Your task:
Exactly the line that contains "finish ⟸? own_of (security (Handshake.responder_finish" and the lines following it to the end of the data are to be reproduced, and nothing more.

Supplied entries:
____________
(** A server's answer to a hello: the three arms. *)
Definition process_hello (peer : SocketAddr) (previous : option Peer) (local_key : list byte) (initial_mode : SecurityMode.t)
    (record : SecurityRecord) : Own (Result (option Peer)) :=
  if negb (bool_decide (len (rec_payload record) = COOKIE_LEN) && validate (su_cookie su) peer (rec_payload record) (mt_secs m)) then
    r ⟸ send_answer peer (mkRecord RecordKind.CookieChallenge 0 (issue (su_cookie su) peer (mt_secs m))) 128 ;
    match r with
    | Err e => discard_option previous ;; own_ret (Err e)
    | Ok _ =>
      timeout ⟸ config nc_handshake_timeout ;
      own_ret (Ok (if decide (su_kind su = Transport.Kcp) then Some (default (PCookie (mt_now m + timeout)) previous) else previous))
    end
  else
    match previous ≫= peer_session with
    | Some _ => own_ret (Ok previous)
    | None =>
      crowd ⟸ own_get (λ o, Z.of_nat (size (ow_peers o))) ;
      limit ⟸ config nc_max_sessions_per_endpoint ;
      if decide (limit ≤ crowd) then own_ret (fail ErrorCode.RateLimited "adaptive datagram peer limit reached")
      else
        let hello := of_u8 (SecurityMode.to_u8 initial_mode) :: su_public_key su in
        _ ⟸? send_control peer (mkRecord RecordKind.ServerHello 0 hello) 128 ;
        handshake ⟸? own_of (security (Handshake.responder_new local_key)) ;
        own_ret (Ok (Some (PServerFirst handshake (mt_now m))))
    end.

(** A client that reads the server's key. *)
Definition process_server_hello (peer : SocketAddr) (session : Handle) (started : Instant) (join : list byte) (record : SecurityRecord) :
    Own (Result (option Peer)) :=
  if decide (len (rec_payload record) ≠ 33) then own_ret (protocol "invalid server hello")
  else
    mode ⟸? own_of (SecurityMode.try_from (byte_at 0 (rec_payload record))) ;
    let key := drop 1 (rec_payload record) in
    identity ⟸? own_of (ok_or (su_client su) (mkRnetError ErrorCode.InvalidState "missing client security")) ;
    if negb (cs_verifier identity key) then own_ret (fail ErrorCode.PeerKeyMismatch "server rejected")
    else
      handshake ⟸? own_of (security (Handshake.initiator_new (cs_private identity) key)) ;
      let '(first, handshake) := Handshake.write_first handshake in
      first ⟸? own_of (security first) ;
      max ⟸ config nc_max_datagram_size ;
      _ ⟸? send_control peer (mkRecord RecordKind.Handshake 0 first) max ;
      own_ret (Ok (Some (PClientResponse session handshake join mode started))).

Definition process_first (peer : SocketAddr) (handshake : hs_state) (started : Instant) (record : SecurityRecord) :
    Own (Result (option Peer)) :=
  let '(r, handshake) := Handshake.read_first handshake (rec_payload record) in
  _ ⟸? own_of (security r) ;
  let '(reply, handshake) := Handshake.write_response handshake in
  reply ⟸? own_of (security reply) ;
  max ⟸ config nc_max_datagram_size ;
  _ ⟸? send_control peer (mkRecord RecordKind.Handshake 0 reply) max ;
  own_ret (Ok (Some (PServerFinish handshake started))).

Definition process_response (peer : SocketAddr) (session : Handle) (handshake : Handshake.InitiatorHandshake) (join : list byte)
    (mode : SecurityMode.t) (started : Instant) (record : SecurityRecord) : Own (Result (option Peer)) :=
  let '(r, handshake) := Handshake.read_response handshake (rec_payload record) in
  _ ⟸? own_of (security r) ;
  finish ⟸? own_of (security (Handshake.initiator_finish handshake join)) ;
  max ⟸ config nc_max_datagram_size ;
  _ ⟸? send_control peer (mkRecord RecordKind.Handshake 0 finish.1) max ;
  own_ret (Ok (Some (PClientAuth session (transport_of finish.2) mode (mt_now m) started))).

(** The session of an admitted peer, with the channels of its route. *)
Definition open_session (peer : SocketAddr) : Own (Result Handle) := on_shared (λ sh,
  let sh := sh <| sh_store ::= λ st,
              st <| st_budgets ::= <[mt_budget m := byte_budget_new (nc_max_session_queued_bytes (sh_config sh))]> |> |> in
  let target := datagram_target (su_channel su) (su_kind su) peer (nc_max_datagram_size (sh_config sh)) in
  '(r, sh) ← insert_session_route sh (mkSessionRoute (su_endpoint su) target false true true true (mt_budget m));
  Done (r, match r with
           | Ok session => sh <| sh_auth ::= <[session := None]> |> <| sh_commands ::= <[session := []]> |>
           | Err _ => sh
           end)).
Definition process_finish (peer : SocketAddr) (handshake : hs_state) (initial_mode : SecurityMode.t) (record : SecurityRecord) :
    Own (Result (option Peer)) :=
  finish ⟸? own_of (security (Handshake.responder_finish handshake (rec_payload record))) ;
  let '(join, peer_key, t) := finish in
  session ⟸? open_session peer ;
  let next := PServerAuth session (transport_of t) initial_mode (mt_now m) in
  r ⟸ push_event (session_event EventType.AuthRequest (su_endpoint su) session (mt_now m) <| data := peer_key ++ join |>) ;
  match r with
  | Err e => discard next ;; own_ret (Err e)
  | Ok _ => own_ret (Ok (Some next))
  end.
____________
Your response:
  finish ⟸? own_of (security (Handshake.responder_finish handshake (rec_payload record))) ;
  let '(join, peer_key, t) := finish in
  session ⟸? open_session peer ;
  let next := PServerAuth session (transport_of t) initial_mode (mt_now m) in
  r ⟸ push_event (session_event EventType.AuthRequest (su_endpoint su) session (mt_now m) <| data := peer_key ++ join |>) ;
  match r with
  | Err e => discard next ;; own_ret (Err e)
  | Ok _ => own_ret (Ok (Some next))
  end.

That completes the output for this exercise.